Detailed Description
Exemplary embodiments of the present invention will now be described more fully hereinafter with reference to the accompanying drawings, in which exemplary embodiments of the invention may be embodied in many specific forms, and should not be construed as limited to the embodiments set forth herein. Rather, these exemplary embodiments are provided so that this disclosure will be thorough and complete, and will fully convey the concept of the invention to those skilled in the art.
The structures, properties, effects or other characteristics described in a certain embodiment may be combined in any suitable manner in one or more other embodiments, while still complying with the technical idea of the invention.
In describing particular embodiments, specific details of structures, properties, effects, or other features are set forth in order to provide a thorough understanding of the embodiments by one skilled in the art.
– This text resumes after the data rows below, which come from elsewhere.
(* ===== verification/DriverRace.v ===== *)
(** * The atomics of one driver, interleaved

    [InstancePool] takes each operation of a driver as one step.  The code does it
    with separate atomics: admission reads [retired], claims a slot, counts the
    invocation and sends; the end of a call decrements [in_flight] and then reads
    [retired]; [retire] stores [retired] and then reads [in_flight].  Here those
    accesses are steps of their own and any number of threads interleave.  A thread
    between two of its accesses is counted by where it stands.  The run loop's
    [select!] may take either branch that is ready.  A [retire] made while admitting
    is let run beside the rest of that admission, which allows more interleavings
    than the code has; the theorem about a dropped call uses only ones it has. *)

From Stdlib Require Import ZArith Lia.
From stdpp Require Import base list option relations.
From S2P Require Import Prelude InstancePool.

Record Atoms := {
  at_in_flight : nat;
  at_retired : bool;
  at_admitted : nat;
  at_notified : bool;              (** the permit [notify_one] stores *)
  at_gone : bool;
  at_queue : nat;                  (** calls in the channel *)
  at_running : nat;
  at_done : nat;                   (** calls that came to their end *)
  at_lost : nat;                   (** calls that ended with the run loop *)
  at_checked : nat;                (** admissions past the test of [retired] *)
  at_claimed : nat;                (** admissions that hold a slot *)
  at_sending : nat;                (** admissions about to use the channel *)
  at_retiring : nat;               (** [retire], between the store and the load *)
  at_ending : nat;                 (** the last guard, between the decrement and the load *)
  at_notifying : nat;              (** about to call [notify_one] *)
}.

Definition fresh : Atoms :=
  {| at_in_flight := 0; at_retired := false; at_admitted := 0; at_notified := false;
     at_gone := false; at_queue := 0; at_running := 0; at_done := 0; at_lost := 0;
     at_checked := 0; at_claimed := 0; at_sending := 0; at_retiring := 0; at_ending := 0;
     at_notifying := 0 |}.

Section race.
Variables (max_concurrency : nat) (max_invocations : option nat).

(** [try_update] on the in-flight counter: take a slot if there is one. *)
Definition claim (s : Atoms) : Atoms :=
  let free := at_in_flight s <? max_concurrency in
  {| at_in_flight := if free then S (at_in_flight s) else at_in_flight s;
     at_retired := at_retired s; at_admitted := at_admitted s; at_notified := at_notified s;
     at_gone := at_gone s; at_queue := at_queue s; at_running := at_running s;
     at_done := at_done s; at_lost := at_lost s; at_checked := at_checked s - 1;
     at_claimed := if free then S (at_claimed s) else at_claimed s; at_sending := at_sending s;
     at_retiring := at_retiring s; at_ending := at_ending s; at_notifying := at_notifying s |}.

(** The decrement of a guard's drop, and where its thread goes next. *)
Definition decrement (s : Atoms) : Atoms :=
  {| at_in_flight := at_in_flight s - 1; at_retired := at_retired s; at_admitted := at_admitted s;
     at_notified := at_notified s; at_gone := at_gone s; at_queue := at_queue s;
     at_running := at_running s; at_done := at_done s; at_lost := at_lost s;
     at_checked := at_checked s; at_claimed := at_claimed s; at_sending := at_sending s;
     at_retiring := at_retiring s;
     at_ending := if at_in_flight s =? 1 then S (at_ending s) else at_ending s;
     at_notifying := at_notifying s |}.

(** The store of [retire]. *)
Definition store_retired (s : Atoms) : Atoms :=
  {| at_in_flight := at_in_flight s; at_retired := true; at_admitted := at_admitted s;
     at_notified := at_notified s; at_gone := at_gone s; at_queue := at_queue s;
     at_running := at_running s; at_done := at_done s; at_lost := at_lost s;
     at_checked := at_checked s; at_claimed := at_claimed s; at_sending := at_sending s;
     at_retiring := S (at_retiring s); at_ending := at_ending s; at_notifying := at_notifying s |}.

Definition with_threads (s : Atoms) (admitted queue running done checked claimed sending retiring
    ending notifying : nat) (notified : bool) : Atoms :=
  {| at_in_flight := at_in_flight s; at_retired := at_retired s; at_admitted := admitted;
     at_notified := notified; at_gone := at_gone s; at_queue := queue; at_running := running;
     at_done := done; at_lost := at_lost s; at_checked := checked; at_claimed := claimed;
     at_sending := sending; at_retiring := retiring; at_ending := ending;
     at_notifying := notifying |}.

(** The budget of a claimed call: counted if there is no limit or room under it.  The
    last one retires the instance before it is sent. *)
Definition count_invocation (s : Atoms) : Atoms :=
  match max_invocations with
  | None =>
      with_threads s (at_admitted s) (at_queue s) (at_running s) (at_done s) (at_checked s)
        (at_claimed s - 1) (S (at_sending s)) (at_retiring s) (at_ending s) (at_notifying s)
        (at_notified s)
  | Some limit =>
      if at_admitted s <? limit then
        let s' := with_threads s (S (at_admitted s)) (at_queue s) (at_running s) (at_done s)
                    (at_checked s) (at_claimed s - 1) (S (at_sending s)) (at_retiring s)
                    (at_ending s) (at_notifying s) (at_notified s) in
        if limit <=? S (at_admitted s) then store_retired s' else s'
      else
        let s' := with_threads s (at_admitted s) (at_queue s) (at_running s) (at_done s)
                    (at_checked s) (at_claimed s - 1) (at_sending s) (at_retiring s) (at_ending s)
                    (at_notifying s) (at_notified s) in
        decrement (store_retired s')
  end.

(** The run loop is over: what is in the channel or running goes with it. *)
Definition end_loop (s : Atoms) : Atoms :=
  {| at_in_flight := at_in_flight s - at_queue s - at_running s; at_retired := at_retired s;
     at_admitted := at_admitted s; at_notified := false; at_gone := true; at_queue := 0;
     at_running := 0; at_done := at_done s; at_lost := at_lost s + at_queue s + at_running s;
     at_checked := at_checked s; at_claimed := at_claimed s; at_sending := at_sending s;
     at_retiring := at_retiring s; at_ending := at_ending s; at_notifying := at_notifying s |}.

Inductive race_step : Atoms → Atoms → Prop :=
  | rs_check s : at_retired s = false → at_gone s = false →
      race_step s (with_threads s (at_admitted s) (at_queue s) (at_running s) (at_done s)
        (S (at_checked s)) (at_claimed s) (at_sending s) (at_retiring s) (at_ending s)
        (at_notifying s) (at_notified s))
  | rs_claim s : 0 < at_checked s → race_step s (claim s)
  | rs_count s : 0 < at_claimed s → race_step s (count_invocation s)
  | rs_send s : 0 < at_sending s → at_gone s = false →
      race_step s (with_threads s (at_admitted s) (S (at_queue s)) (at_running s) (at_done s)
        (at_checked s) (at_claimed s) (at_sending s - 1) (at_retiring s) (at_ending s)
        (at_notifying s) (at_notified s))
  | rs_closed s : 0 < at_sending s → at_gone s = true →
      race_step s (decrement (with_threads s (at_admitted s) (at_queue s) (at_running s)
        (at_done s) (at_checked s) (at_claimed s) (at_sending s - 1) (at_retiring s) (at_ending s)
        (at_notifying s) (at_notified s)))
  | rs_take s q : at_gone s = false → at_queue s = S q →
      race_step s (with_threads s (at_admitted s) q (S (at_running s)) (at_done s) (at_checked s)
        (at_claimed s) (at_sending s) (at_retiring s) (at_ending s) (at_notifying s) (at_notified s))
  | rs_finish s r : at_gone s = false → at_running s = S r →
      race_step s (decrement (with_threads s (at_admitted s) (at_queue s) r (S (at_done s))
        (at_checked s) (at_claimed s) (at_sending s) (at_retiring s) (at_ending s)
        (at_notifying s) (at_notified s)))
  | rs_retire s : race_step s (store_retired s)
  | rs_retire_load s : 0 < at_retiring s →
      race_step s (with_threads s (at_admitted s) (at_queue s) (at_running s) (at_done s)
        (at_checked s) (at_claimed s) (at_sending s) (at_retiring s - 1) (at_ending s)
        (if at_in_flight s =? 0 then S (at_notifying s) else at_notifying s) (at_notified s))
  | rs_end_load s : 0 < at_ending s →
      race_step s (with_threads s (at_admitted s) (at_queue s) (at_running s) (at_done s)
        (at_checked s) (at_claimed s) (at_sending s) (at_retiring s) (at_ending s - 1)
        (if at_retired s then S (at_notifying s) else at_notifying s) (at_notified s))
  | rs_notify s : 0 < at_notifying s →
      race_step s (with_threads s (at_admitted s) (at_queue s) (at_running s) (at_done s)
        (at_checked s) (at_claimed s) (at_sending s) (at_retiring s) (at_ending s)
        (at_notifying s - 1) true)
  | rs_drained s : at_gone s = false → at_notified s = true → race_step s (end_loop s).

(** ** A drained instance is always told *)

Record race_ok (s : Atoms) : Prop := {
  rk_count : at_gone s = false →
    at_in_flight s = at_claimed s + at_sending s + at_queue s + at_running s;
  rk_gone : at_gone s = true →
    at_in_flight s = at_claimed s + at_sending s ∧ at_queue s = 0 ∧ at_running s = 0;
  rk_conc : at_in_flight s ≤ max_concurrency;
  rk_invoc : ∀ limit, max_invocations = Some limit → at_admitted s ≤ limit;
  rk_told : at_gone s = false → at_retired s = true → at_in_flight s = 0 →
    at_notified s = true ∨ 0 < at_retiring s + at_ending s + at_notifying s;
}.

Lemma decrement_ok s :
  at_in_flight s ≤ max_concurrency → 1 ≤ at_in_flight s →
  (∀ limit, max_invocations = Some limit → at_admitted s ≤ limit) →
  (at_gone s = false →
    at_in_flight s - 1 = at_claimed s + at_sending s + at_queue s + at_running s) →
  (at_gone s = true →
    at_in_flight s - 1 = at_claimed s + at_sending s ∧ at_queue s = 0 ∧ at_running s = 0) →
  race_ok (decrement s).
Proof.
  intros Hc H1 Hi Hn Hg. split; simpl; [done|done|lia|done|].
  intros _ _ H0. right. rewrite (proj2 (Nat.eqb_eq _ 1)) by lia. lia.
Qed.

(** Pick the count that holds in the state at hand. *)
Ltac race :=
  simpl; try done; intros;
  repeat match goal with
  | H : at_gone ?s = false → _, E : at_gone ?s = false |- _ => specialize (H E)
  | H : at_gone ?s = true → _, E : at_gone ?s = true |- _ => specialize (H E)
  | H : at_retired ?s = true → _, E : at_retired ?s = true |- _ => specialize (H E)
  | E1 : ?m = Some _, E2 : ?m = Some _ |- _ => rewrite E1 in E2; injection E2 as ->
  end;
  try congruence; try lia; try (left; done).

Lemma race_step_ok s s' : race_ok s → race_step s s' → race_ok s'.
Proof.
  intros [H1 H2 H3 H4 H5] Hst.
  destruct Hst as [s Hr Hg|s Hk|s Hk|s Hk Hg|s Hk Hg|s q Hg Hq|s r Hg Hr|s|s Hk|s Hk|s Hk|s Hg Hn].
  - split; simpl; done.
  - unfold claim. destruct (Nat.ltb_spec (at_in_flight s) max_concurrency); split; race.
  - unfold count_invocation. destruct max_invocations as [limit|] eqn:Em.
    + pose proof (H4 limit eq_refl). destruct (Nat.ltb_spec (at_admitted s) limit).
      * destruct (limit <=? S (at_admitted s)); split; race.
      * assert (1 ≤ at_in_flight s) by (destruct (at_gone s); race).
        apply decrement_ok; race.
    + split; race.
  - split; race.
  - apply decrement_ok; race.
  - split; race.
  - apply decrement_ok; race.
  - split; race.
  - split; race. rewrite (proj2 (Nat.eqb_eq _ 0)) by done. lia.
  - split; race. match goal with H : at_retired s = true |- _ => rewrite H end. lia.
  - split; race.
  - split; race.
Qed.

Lemma race_history s : rtc race_step fresh s → race_ok s.
Proof.
  assert (race_ok fresh) as H0 by (split; simpl; try done; intros; lia).
  intros Hh. revert H0. induction Hh; eauto using race_step_ok.
Qed.

(** however its threads interleave, a driver keeps both limits and never loses its
    last signal: once it is retired, nothing is in flight and no thread is between
    two of its accesses, the run loop has been told to end. *)
Theorem drained_driver_is_told s :
  rtc race_step fresh s →
  at_in_flight s ≤ max_concurrency
  ∧ (∀ limit, max_invocations = Some limit → at_admitted s ≤ limit)
  ∧ (at_gone s = false → at_retired s = true → at_in_flight s = 0 →
     at_retiring s = 0 → at_ending s = 0 → at_notifying s = 0 → at_notified s = true).
Proof.
  intros Hh. destruct (race_history s Hh) as [_ _ H3 H4 H5]. split_and!; [done|done|].
  intros Hg Hr H0 E1 E2 E3. destruct (H5 Hg Hr H0) as [?|?]; [done|lia].
Qed.

End race.

(** One after the other, the accesses of two calls; [rs] picks the step. *)
Ltac race_move rs :=
  eapply rtc_l; [eapply rs; try reflexivity; simpl; lia|cbn].

(** the last call of an instance can be dropped.  One call at a time, two calls in
    all: the first call ends and its guard has counted down to zero but has not read
    [retired] yet; the second call is admitted, and being the last it retires the
    instance; the first guard now reads [retired] and tells the run loop to end, and
    the loop ends with the second call in its channel. *)
Theorem last_call_can_be_dropped :
  ∃ s, rtc (race_step 1 (Some 2)) fresh s
    ∧ at_done s = 1 ∧ at_admitted s = 2 ∧ at_lost s = 1 ∧ at_gone s = true.
Proof.
  eexists. split.
  - race_move rs_check. race_move rs_claim. race_move rs_count. race_move rs_send.
    race_move rs_take. race_move rs_finish.
    race_move rs_check. race_move rs_claim. race_move rs_count. race_move rs_retire_load.
    race_move rs_end_load. race_move rs_notify. race_move rs_send. race_move rs_drained.
    apply rtc_refl.
  - by vm_compute.
Qed.

(** The instance is told after its only call when nothing comes in between. *)
Lemma drained_driver_is_told_witness :
  ∃ s, rtc (race_step 1 (Some 1)) fresh s ∧ at_done s = 1 ∧ at_notified s = true.
Proof.
  assert (∃ s, rtc (race_step 1 (Some 1)) fresh s ∧ at_done s = 1 ∧ at_gone s = false
    ∧ at_retired s = true ∧ at_in_flight s = 0 ∧ at_retiring s = 0 ∧ at_ending s = 0
    ∧ at_notifying s = 0) as (s & Hh & Hd & Hg & Hr & H0 & E1 & E2 & E3).
  { eexists. split.
    - race_move rs_check. race_move rs_claim. race_move rs_count. race_move rs_retire_load.
      race_move rs_send. race_move rs_take. race_move rs_finish. race_move rs_end_load.
      race_move rs_notify. apply rtc_refl.
    - by vm_compute. }
  exists s. split; [exact Hh|]. split; [exact Hd|].
  apply (drained_driver_is_told 1 (Some 1) s Hh); done.
Defined.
However, it is not excluded that a person skilled in the art may implement the invention in a specific case without the above-described structures, performances, effects or other features.
The flow chart in the drawings is only an exemplary flow demonstration, and does not represent that all the contents, operations and steps in the flow chart are necessarily included in the scheme of the invention, nor does it represent that the execution is necessarily performed in the order shown in the drawings. For example, some operations/steps in the flowcharts may be divided, some operations/steps may be combined or partially combined, and the like, and the execution order shown in the flowcharts may be changed according to actual situations without departing from the gist of the present invention.
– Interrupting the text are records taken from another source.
(* ===== verification/Volumes.v ===== *)
(** * Host directories a workload may mount

    [engine/volumes.rs]: the paths a host reserves and the directories it allows, the
    check of a [hostPath] volume, where kernel filesystems are mounted, and the walk that
    opens a checked directory without following links.  What the filesystem answers
    ([canonicalize], the mount table, each directory opened) is a parameter; a check reads
    it at one instant. *)

From Stdlib Require Import ZArith Lia Ascii.
From stdpp Require Import base list gmap strings option.
From S2P Require Import Prelude RustStr HostMemory.
Local Open Scope string_scope.

(** ** Paths *)

(** [std::path::Component], but for the root, which a path has or has not. *)
Inductive Component := CurDir | ParentDir | Normal (s : string).
#[global] Instance Component_eq_dec : EqDecision Component.
Proof. solve_decision. Defined.

Record Path := { has_root : bool; parts : list Component }.
#[global] Instance Path_eq_dec : EqDecision Path.
Proof. solve_decision. Defined.
Implicit Types p q x : Path.

Definition component_of (s : string) : Component :=
  if bool_decide (s = "..") then ParentDir else Normal s.

(** [Path::components] of a text: empty pieces and [.] are skipped, but for a leading
    [.] of a relative path. *)
Definition path_of (s : string) : Path :=
  let root := starts_with "/" s in
  let pieces := split "/" s in
  let inner := component_of <$> filter (λ c, c ≠ "" ∧ c ≠ ".") pieces in
  {| has_root := root;
     parts := match pieces with "." :: _ => CurDir :: inner | _ => inner end |}.

Definition is_relative p : bool := negb (has_root p).

(** [Path::join] of a relative path: [.] is not kept inside. *)
Definition join_path p q : Path :=
  {| has_root := has_root p;
     parts := parts p ++ match parts q with CurDir :: l => if bool_decide (parts p = []) && negb (has_root p)
                                                      then parts q else l
                                    | l => l end |}.
Definition join_name p (n : string) : Path := {| has_root := has_root p; parts := parts p ++ [Normal n] |}.

(** [Path::starts_with]: whole components. *)
Fixpoint parts_prefix (l k : list Component) : bool :=
  match l, k with
  | [], _ => true
  | a :: l, b :: k => bool_decide (a = b) && parts_prefix l k
  | _, _ => false
  end.
Definition path_starts_with p q : bool := Bool.eqb (has_root p) (has_root q) && parts_prefix (parts q) (parts p).

(** ** The mount table *)

(** [u8::from_str_radix(.., 8)] of three bytes: a sign may stand first. *)
Definition octal_digit (c : ascii) : option Z :=
  let v := (Z.of_N (N_of_ascii c) - 48)%Z in if ((0 <=? v) && (v <=? 7))%Z then Some v else None.
Definition octal3 (a b c : ascii) : option ascii :=
  let high := if Ascii.eqb a "+" then Some 0%Z else octal_digit a in
  match high, octal_digit b, octal_digit c with
  | Some x, Some y, Some z =>
      let v := (64 * x + 8 * y + z)%Z in if (v <=? 255)%Z then Some (ascii_of_N (Z.to_N v)) else None
  | _, _, _ => None
  end.

(** [String::from_utf8_lossy]: what does not begin a character is replaced, up to the
    byte that shows it does not. *)
Definition byte_in (lo hi : Z) (c : ascii) : bool := let n := Z.of_N (N_of_ascii c) in ((lo <=? n) && (n <=? hi))%Z.
Definition continues : ascii → bool := byte_in 128 191.
Definition starts_three (a b : ascii) : bool :=
  byte_in 224 224 a && byte_in 160 191 b || (byte_in 225 236 a || byte_in 238 239 a) && continues b
  || byte_in 237 237 a && byte_in 128 159 b.
Definition starts_four (a b : ascii) : bool :=
  byte_in 240 240 a && byte_in 144 191 b || byte_in 241 243 a && continues b || byte_in 244 244 a && byte_in 128 143 b.
Definition REPLACEMENT : string := String "239" (String "191" (String "189" "")).

Fixpoint from_utf8_lossy (s : string) : string :=
  match s with
  | EmptyString => ""
  | String a s1 =>
      if byte_in 0 127 a then String a (from_utf8_lossy s1)
      else match s1 with
           | String b s2 =>
               if byte_in 194 223 a && continues b then String a (String b (from_utf8_lossy s2))
               else if starts_three a b || starts_four a b then
                 match s2 with
                 | String c s3 =>
                     if continues c then
                       if starts_three a b then String a (String b (String c (from_utf8_lossy s3)))
                       else match s3 with
                            | String d s4 =>
                                if continues d then String a (String b (String c (String d (from_utf8_lossy s4))))
                                else REPLACEMENT +:+ from_utf8_lossy s3
                            | EmptyString => REPLACEMENT
                            end
                     else REPLACEMENT +:+ from_utf8_lossy s2
                 | EmptyString => REPLACEMENT
                 end
               else REPLACEMENT +:+ from_utf8_lossy s1
           | EmptyString => REPLACEMENT
           end
  end.

Fixpoint unescape_bytes (s : string) : string :=
  match s with
  | String "\" (String a (String b (String c rest)) as tail) =>
      match octal3 a b c with
      | Some x => String x (unescape_bytes rest)
      | None => String "\" (unescape_bytes tail)
      end
  | String x tail => String x (unescape_bytes tail)
  | EmptyString => EmptyString
  end.
Definition unescape_mountinfo (field : string) : string := from_utf8_lossy (unescape_bytes field).

Definition KERNEL_FILESYSTEMS : list string :=
  ["proc"; "sysfs"; "devtmpfs"; "devpts"; "debugfs"; "tracefs"; "securityfs"; "cgroup"; "cgroup2"; "bpf";
   "configfs"; "efivarfs"; "pstore"; "binfmt_misc"; "mqueue"; "fusectl"].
The block diagrams in the figures generally represent functional entities and do not necessarily correspond to physically separate entities. I.e. these functional entities may be implemented in the form of software, or in one or more hardware modules or integrated circuits, or in different networks and/or processor means and/or microcontroller means.
The same reference numerals denote the same or similar elements, components, or parts throughout the drawings, and thus, a repetitive description thereof may be omitted hereinafter. It will be further understood that, although the terms first, second, third, etc. may be used herein to describe various elements, components, or sections, these elements, components, or sections should not be limited by these terms. That is, these phrases are used only to distinguish one from another. For example, a first device may also be referred to as a second device without departing from the spirit of the present invention. Furthermore, the term "and/or", "and/or" is intended to include all combinations of any one or more of the listed items.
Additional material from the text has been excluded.